In May, one gigantic dream started to come true: their nonprofit Hive Project signed a $2.3 million sales contract for the former Boysville school in Macon Township. Now they’re turning its seventeen buildings and 215 acres of rolling fields, ponds, and wetlands into a “campus of art, innovation, and sustainability” that brings together artists, educators, athletes, and entrepreneurs “to share, teach, innovate, and compassionately serve.”

The founders are partners in the Post Companies, a Dexter-based IT business. “Ninety percent of our clients are nonprofits–many art organizations, religious organizations, K-12 schools, food banks, ballet companies, and small businesses,” Goodell says. “We realized they all share common pain points and common needs, so we started discussing ways to help.”

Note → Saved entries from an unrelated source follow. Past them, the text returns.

(** Returns the updated [count.value]. *)
Fixpoint checkValue (value : jsval) (path : jstr) (depth count : Z) {struct value} : M Z :=
  let count := count + 1 in
  if maximumItems limits <? count then too_many path
  else if maximumDepth limits <? depth then
    throw resource_limit "maximum nesting depth exceeded" (Some path)
  else
    match value with
    | JNull | JBool _ => Ok count
    | JNum n =>
        if negb (number_ok n) then
          throw invalid_value "numbers must be safe, non-negative-zero integers" (Some path)
        else Ok count
    | JStr s =>
        if negb (isWellFormed s) then
          throw invalid_value "text contains an unpaired surrogate" (Some path)
        else if maximumTextBytes limits <? utf8_length s then
          throw resource_limit "text string is too large" (Some path)
        else Ok count
    | JBytes b =>
        if maximumByteStringLength limits <? Z.of_nat (length b) then
          throw resource_limit "byte string is too large" (Some path)
        else Ok count
    | JArray extra slots =>
        if maximumArrayLength limits <? Z.of_nat (length slots) then
          throw resource_limit "array is too large" (Some path)
        else if existsb bad_array_key extra then
          throw invalid_value "arrays may contain only indexed elements" (Some path)
        else
          array_loop (fun v path count => checkValue v path (depth + 1) count) path 0%nat slots count
    | JMap entries =>
        if negb allowMaps then
          throw invalid_value "native Map values are not accepted" (Some path)
        else if maximumMapEntries limits <? Z.of_nat (length entries) then
          throw resource_limit "map has too many entries" (Some path)
        else
          map_loop (fun v path count => checkValue v path (depth + 1) count) path entries count
    | JObject p props =>
        match p with
        | ProtoOther =>
            throw invalid_value "only plain objects are Hail maps" (Some path)
        | _ =>
            if existsb (fun e => is_symbol e.1) props then
              throw invalid_value "symbol map keys are prohibited" (Some path)
            else if maximumMapEntries limits <? Z.of_nat (length props) then
              throw resource_limit "map has too many entries" (Some path)
            else
              object_loop (fun v path count => checkValue v path (depth + 1) count)
                path props count
        end
    | JTagged _ _ => throw invalid_value "only plain objects are Hail maps" (Some path)
    | JUndefined | JPrimitive => throw invalid_value "unsupported Hail value" (Some path)
    end.
End check.

(** [asserts value is HailValue]: the result is the narrowed value.  The second branch of the
    match is never taken ([checkValue_narrows] below). *)
Definition assertHailValue (limits : HailResourceLimits) (value : jsval) : M hvalue :=
  _ ← checkValue limits false value (js "$") 0 0;
  match as_hail value with
  | Some value' =>
      if maximumBytes limits <? encodedSize value' then
        throw resource_limit "encoded value is too large" (Some (js "$"))
      else Ok value'
  | None => Err (OtherError (js "not a HailValue"))
  end.

(** ** Values as CBOR items *)

(** The item that cborg's encoder is given by a JavaScript value. *)
Fixpoint item_of_js (v : jsval) : option item :=
  match v with
  | JNull => Some INull
  | JBool b => Some (IBool b)
  | JNum (JInt z) => Some (IInt z)
  | JStr s => Some (IText s)
  | JBytes b => Some (IBytes b)
  | JArray _ slots =>
      IArr <$> mapM (fun s => match s with Some (Data true v) => item_of_js v | _ => None end) slots
  | JMap m =>
      IMap <$> mapM (fun e => i ← item_of_js e.1; pair i <$> item_of_js e.2) m
  | JTagged t v => if t <? 0 then None else ITag (Z.to_N t) <$> item_of_js v
  | JObject _ props =>
      IMap <$> mapM (fun e => match e with
                              | (KStr k, Data true v) => pair (IText k) <$> item_of_js v
                              | _ => None
                              end) props
  | _ => None
  end.
(* ===== verification/Payloads.v ===== *)
(** * Payload validators: identity, grants, connections, conversations, delivery status
    (packages/hail-codec-ts/src/validation.ts) *)

From S2P Require Import Prelude JsString Regex Value Cbor Profiles Validation Png.
From Stdlib Require Import ZArith.
Open Scope Z_scope.

(** [$.field] and [$.list[index]]. *)
Definition at_root (key : String.string) : jstr := dot root key.
Arguments at_root key%_string.
Definition at_entry (path : jstr) (index : nat) : jstr :=
  path ++ js "[" ++ show_nat index ++ js "]".

(** ** [String(value)]

    The conversion of an arbitrary payload value to a string.  A map without a prototype, or with
    a member [toString] of its own, has no callable [toString], and the conversion throws a
    [TypeError]. *)
Definition comma : jstr := js ",".
Fixpoint join (sep : jstr) (l : list jstr) : jstr :=
  match l with [] => [] | [s] => s | s :: l => s ++ sep ++ join sep l end.

Fixpoint js_String (v : hvalue) : M jstr :=
  match v with
  | HNull => Ok (js "null")
  | HBool b => Ok (if b then js "true" else js "false")
  | HNum z => Ok (show_Z z)
  | HStr s => Ok s
  | HBytes b => Ok (join comma (map (fun b => show_N (Byte.to_N b)) b))
  | HArr l =>
      join comma <$> mapM (fun v => match v with HNull => Ok [] | _ => js_String v end) l
  | HMap null_proto m =>
      if null_proto || includes (map fst m) (js "toString") then Err (OtherError (js "Cannot convert object to primitive value"))
      else Ok (js "[object Object]")
  end.

Definition String_of (v : field_value) : M jstr :=
  match v with Some v => js_String v | None => Ok (js "undefined") end.

Section payloads.
Context `{HailEnv}.

Definition validateAddressBinding (payload : HailRecord) : M unit :=
  _ ← exactKeys payload (keys ["version"; "type"; "address"; "did"; "issued_at"; "key_id"]%string)
        [] root;
  signer ← did (field payload "did") (at_root "did");
  _ ← hailAddress (field payload "address") (at_root "address");
  _ ← reject (negb (is_num (field payload "version") 2)) "must equal integer 2" (at_root "version");
  _ ← integer (field payload "issued_at") (at_root "issued_at") 0;
  keyId (field payload "key_id") signer hail_identity (at_root "key_id").

(** One entry of [categories]; the state is the previous identifier. *)
Definition profile_category (index : nat) (entry : hvalue) (previous : jstr) : M jstr :=
  let path := at_entry (at_root "categories") index in
  item ← record (Some entry) path;
  _ ← exactKeys item (keys ["id"; "label"]%string) (keys ["description"]%string) path;
  id ← category (field item "id") (dot path "id");
  _ ← reject (jstr_le id previous) "IDs must be unique and bytewise ascending" (dot path "id");
  _ ← profileText (field item "label") 1 128 (dot path "label");
  _ ← (if negb (is_undefined (field item "description")) then
         _ ← profileText (field item "description") 1 1024 (dot path "description"); Ok tt
       else Ok tt);
  Ok id.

Goodell and Tucker-Gray also share a love of music. Goodell is director of orchestras at Greenhills and director of music and technology at St. Clare’s Episcopal Church. Tucker-Gray is director of finance for St. Andrew’s Episcopal Church and a beekeeper–which explains the Hive’s many bee-themed names.

Ten years ago, they began thinking about creating an arts nonprofit along the lines of Interlochen or Blue Lake in northern Michigan. But as their circle of dreamers expanded, so did the vision. It took physical form when they found the Boysville campus.

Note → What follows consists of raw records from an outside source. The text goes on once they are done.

(* ===== verification/Envelope.v ===== *)
(** * Envelope validation (packages/hail-codec-ts/src/validation.ts, [validateEnvelope])

    The validator is one function in the source; its consecutive parts (authorization, parent
    reference, body descriptor, reply permission) are definitions of their own here, run in the
    source's order by [validateEnvelope]. *)

From S2P Require Import Prelude JsString Regex Value Cbor Profiles Validation Png.
From S2P Require Import Payloads.
From Stdlib Require Import ZArith.
Open Scope Z_scope.

Section envelope.
Context `{HailEnv}.
Variable payload : HailRecord.

Definition version_is (z : Z) : bool := is_num (field payload "version") z.

(** The [conversation_introduction] member. *)
Definition validate_introduction (authorization : HailRecord) : M unit :=
  let path := at_root "conversation_introduction" in
  intro ← record (field payload "conversation_introduction") path;
  _ ← exactKeys intro (keys ["descriptor"; "connection_id"; "epoch"]%string) [] path;
  _ ← uuid (field intro "connection_id") (dot path "connection_id");
  _ ← integer (field intro "epoch") (dot path "epoch") 1;
  descriptor ← match field intro "descriptor" with
               | Some (HBytes d) =>
                   if (Z.of_nat (length d) <? 1) || (16384 <? Z.of_nat (length d)) then
                     fail (js "invalid signed descriptor bytes") (dot path "descriptor")
                   else Ok d
               | _ => fail (js "invalid signed descriptor bytes") (dot path "descriptor")
               end;
  _ ← reject (negb (strict_eq (field payload "from") (field authorization "creator"))
              || negb (is_undefined (field payload "in_reply_to"))
              || negb (strict_eq (field payload "conversation_message_id")
                         (field authorization "conversation_id")))
        "only the creator can introduce the root message" path;
  let hash_path := dot (at_root "authorization") "descriptor_hash" in
  expected ← record (field authorization "descriptor_hash") hash_path;
  (* [expected.value as Uint8Array], a digest since [validate_authorization] *)
  let value := match field expected "value" with Some (HBytes b) => b | _ => [] end in
  reject (negb (every_byte (sha256 descriptor) value)) "descriptor hash mismatch" hash_path.

Definition validate_authorization (authorization : HailRecord) (authorizationType : jstr) : M unit :=
  let path := at_root "authorization" in
  if jstr_eqb authorizationType (js "grant") then
    _ ← reject (negb (version_is 1)) "subscription authorization uses envelope version 1"
          (at_root "version");
    _ ← exactKeys authorization (keys ["type"; "grant_id"]%string) [] path;
    _ ← uuid (field authorization "grant_id") (dot path "grant_id");
    _ ← category (field payload "category") (at_root "category");
    Ok tt
  else if jstr_eqb authorizationType (js "reply") then
    _ ← reject (negb (version_is 1) && negb (version_is 3))
          "reply authorization uses envelope version 1 or 3" (at_root "version");
    _ ← exactKeys authorization (keys ["type"; "reply_to"]%string) [] path;
    _ ← uuid (field authorization "reply_to") (dot path "reply_to");
    reject (negb (is_undefined (field payload "category"))) "must be absent for replies"
      (at_root "category")
  else if jstr_eqb authorizationType (js "connection") then
    _ ← reject (negb (version_is 2) && negb (version_is 3))
          "connection authorization requires envelope version 2 or 3" (at_root "version");
    _ ← exactKeys authorization (keys ["type"; "connection_id"; "epoch"]%string) [] path;
    _ ← uuid (field authorization "connection_id") (dot path "connection_id");
    _ ← integer (field authorization "epoch") (dot path "epoch") 1;
    reject (negb (is_undefined (field payload "category")))
      "connections do not use subscription categories" (at_root "category")
  else if jstr_eqb authorizationType (js "conversation") then
    _ ← reject (negb (version_is 4)) "conversation authorization requires envelope version 4"
          (at_root "version");
    _ ← exactKeys authorization (keys ["type"; "creator"; "conversation_id"; "membership_revision";
          "descriptor_hash"]%string) [] path;
    _ ← did (field authorization "creator") (dot path "creator");
    _ ← uuid (field authorization "conversation_id") (dot path "conversation_id");
    _ ← reject (negb (is_num (field authorization "membership_revision") 1))
          "fixed roster requires revision 1" (dot path "membership_revision");
    _ ← digest (field authorization "descriptor_hash") (dot path "descriptor_hash");
    _ ← uuid (field payload "conversation_message_id") (at_root "conversation_message_id");
    _ ← reject (strict_eq (field payload "from") (field payload "to"))
          "distinct conversation participants required" (at_root "to");
    if negb (is_undefined (field payload "conversation_introduction")) then
      validate_introduction authorization
    else Ok tt
  else fail (js "unknown authorization type") (dot path "type").

Definition parent_reference : M HailRecord :=
  let path := at_root "in_reply_to" in
  parent ← record (field payload "in_reply_to") path;
  _ ← exactKeys parent (keys ["sender"; "message_id"]%string) [] path;
  _ ← did (field parent "sender") (dot path "sender");
  _ ← uuid (field parent "message_id") (dot path "message_id");
  Ok parent.

Definition validate_parent (authorization : HailRecord) (authorizationType : jstr) : M unit :=
  _ ← (if version_is 4 && negb (is_undefined (field payload "in_reply_to")) then
         parent ← parent_reference;
         reject (strict_eq (field parent "sender") (field payload "from")
                 && strict_eq (field parent "message_id") (field payload "conversation_message_id"))
           "conversation message cannot reply to itself" (at_root "in_reply_to")
       else Ok tt);
  if version_is 3 then
    parent ← parent_reference;
    _ ← reject (negb (strict_eq (field parent "sender") (field payload "to"))
                || strict_eq (field payload "from") (field payload "to"))
          "parent must be sent by the other participant" (dot (at_root "in_reply_to") "sender");
    reject (jstr_eqb authorizationType (js "reply")
            && negb (strict_eq (field parent "message_id") (field authorization "reply_to")))
      "parent must match reply authorization" (dot (at_root "in_reply_to") "message_id")
  else Ok tt.

Definition validate_body_descriptor (createdAt expiresAt : Z) : M unit :=
  let path := at_root "body" in
  body ← record (field payload "body") path;
  _ ← exactKeys body (keys ["digest"; "size"; "media_type"; "profile"; "available_until";
        "access"]%string) [] path;
  _ ← digest (field body "digest") (dot path "digest");
  size ← integer (field body "size") (dot path "size") 1;
  _ ← reject (1048576 <? size) "must not exceed 1048576 octets" (dot path "size");
  media_type ← text (field body "media_type") (dot path "media_type");
  _ ← reject (negb (jstr_eqb media_type (js "application/hail-body+cbor")))
        "unsupported body media type" (dot path "media_type");
  body_profile ← text (field body "profile") (dot path "profile");
  _ ← reject (negb (includes (keys ["spt-1"; "spt-2"; "spt-3"]%string) body_profile))
        "unsupported body profile" (dot path "profile");
  availableUntil ← integer (field body "available_until") (dot path "available_until") 0;
  _ ← reject ((availableUntil <? createdAt + 2592000) || (availableUntil <? expiresAt + 300)
              || (2678400 <? availableUntil - createdAt))
        "does not satisfy the required availability window" (dot path "available_until");
  let access_path := dot path "access" in
  access ← record (field body "access") access_path;
  _ ← exactKeys access (keys ["type"; "token"; "expires_at"]%string) [] access_path;
  access_type ← text (field access "type") (dot access_path "type");
  _ ← reject (negb (jstr_eqb access_type (js "bearer"))) "must equal bearer" (dot access_path "type");
  _ ← bytes_of (field access "token") 32 (dot access_path "token");
  expires ← integer (field access "expires_at") (dot access_path "expires_at") 0;
  reject ((expires <? availableUntil) || (2678400 <? expires - createdAt))
    "must be between available_until and created_at plus 31 days" (dot access_path "expires_at").

Definition validate_reply_permission (authorizationType : jstr) (createdAt : Z) : M unit :=
  let path := at_root "reply" in
  reply ← record (field payload "reply") path;
  allowed ← boolean (field reply "allowed") (dot path "allowed");
  _ ← reject ((jstr_eqb authorizationType (js "connection")
               || jstr_eqb authorizationType (js "conversation")) && allowed)
        "connection/conversation messages do not issue independent reply capabilities"
        (dot path "allowed");
  _ ← exactKeys reply (if allowed : bool then keys ["allowed"; "until"]%string
                       else keys ["allowed"]%string) [] path;
  if allowed : bool then
    until ← integer (field reply "until") (dot path "until") 0;
    reject (until <=? createdAt) "must be after created_at" (dot path "until")
  else Ok tt.

Definition validateEnvelope : M unit :=
  _ ← exactKeys payload (keys ["type"; "version"; "message_id"; "from"; "to"; "authorization";
        "created_at"; "expires_at"; "body"; "reply"]%string)
        (if version_is 4 then keys ["message_type"; "in_reply_to"; "conversation_message_id";
                                    "conversation_introduction"]%string
         else if version_is 3 then keys ["category"; "message_type"; "in_reply_to"]%string
         else keys ["category"; "message_type"]%string) root;
  _ ← uuid (field payload "message_id") (at_root "message_id");
  _ ← did (field payload "from") (at_root "from");
  _ ← did (field payload "to") (at_root "to");
  authorization ← record (field payload "authorization") (at_root "authorization");
  authorizationType ← text (field authorization "type") (dot (at_root "authorization") "type");
  _ ← validate_authorization authorization authorizationType;
  _ ← validate_parent authorization authorizationType;
  _ ← (if negb (is_undefined (field payload "category")) then
         _ ← category (field payload "category") (at_root "category"); Ok tt
       else Ok tt);
  _ ← (if negb (is_undefined (field payload "message_type")) then
         message_type ← text (field payload "message_type") (at_root "message_type");
         reject (negb (includes MESSAGE_TYPES message_type)) "unknown message type"
           (at_root "message_type")
       else Ok tt);
  createdAt ← integer (field payload "created_at") (at_root "created_at") 0;
  expiresAt ← integer (field payload "expires_at") (at_root "expires_at") 0;
  _ ← reject ((expiresAt <=? createdAt) || (604800 <? expiresAt - createdAt))
        "must be after created_at and no more than seven days later" (at_root "expires_at");
  _ ← validate_body_descriptor createdAt expiresAt;
  validate_reply_permission authorizationType createdAt.
End envelope.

Built as a research station by the first Henry Ford, the complex was expanded by the Holy Cross Brothers as a school for troubled boys. The school closed in 2015, leaving its historic and modern buildings in various stages of repair and restoration.

When Goodell and Tucker-Gray discovered it in 2019, they re-imagined the administration building as work-share offices–its high-speed internet and strong cell phone service were rare commodities in the rural area. They envisioned the former dormitory hosting retreats, workshops, summer campers, even year-round students. The historic Ford buildings and laboratories could be glass-blowing, welding, video, and sculpture studios.

The deal closed after eighteen months of negotiations, and many promotional tours with advisors, potential investors, and potential tenants. Two days later, the first tenants began moving into the administration building, which Goodell and Tucker-Gray renamed the Swarm. Within two weeks, the telecommuting offices were filling with businesspeople from as far away as Detroit, Ann Arbor, and Adrian.

Ford had hired local farmers to grow soybeans in the fields and used their crops to experiment with alternative materials for his cars, including soy-based body panels and paints. But the managers who succeeded him didn’t share his enthusiasm, and in 1948 sold the property to the Holy Cross Brothers. According to a 2014 article in the Tecumseh Herald, Boysville “was initially a boarding school for Catholic boys with home issues.” Over the years, it evidently took on a more custodial function: in 2010, the Ann Arbor News reported an alleged assault on a staff member and the “escape” of five residents.

“It would cost many millions of dollars for anyone to build the kind of infrastructure that is already in place here,” Goodell says. Ford had built two miles of underground tunnels linking the buildings and bringing heat produced by two enormous steam boilers. The brothers had a fiber optic internet connection brought in from Adrian.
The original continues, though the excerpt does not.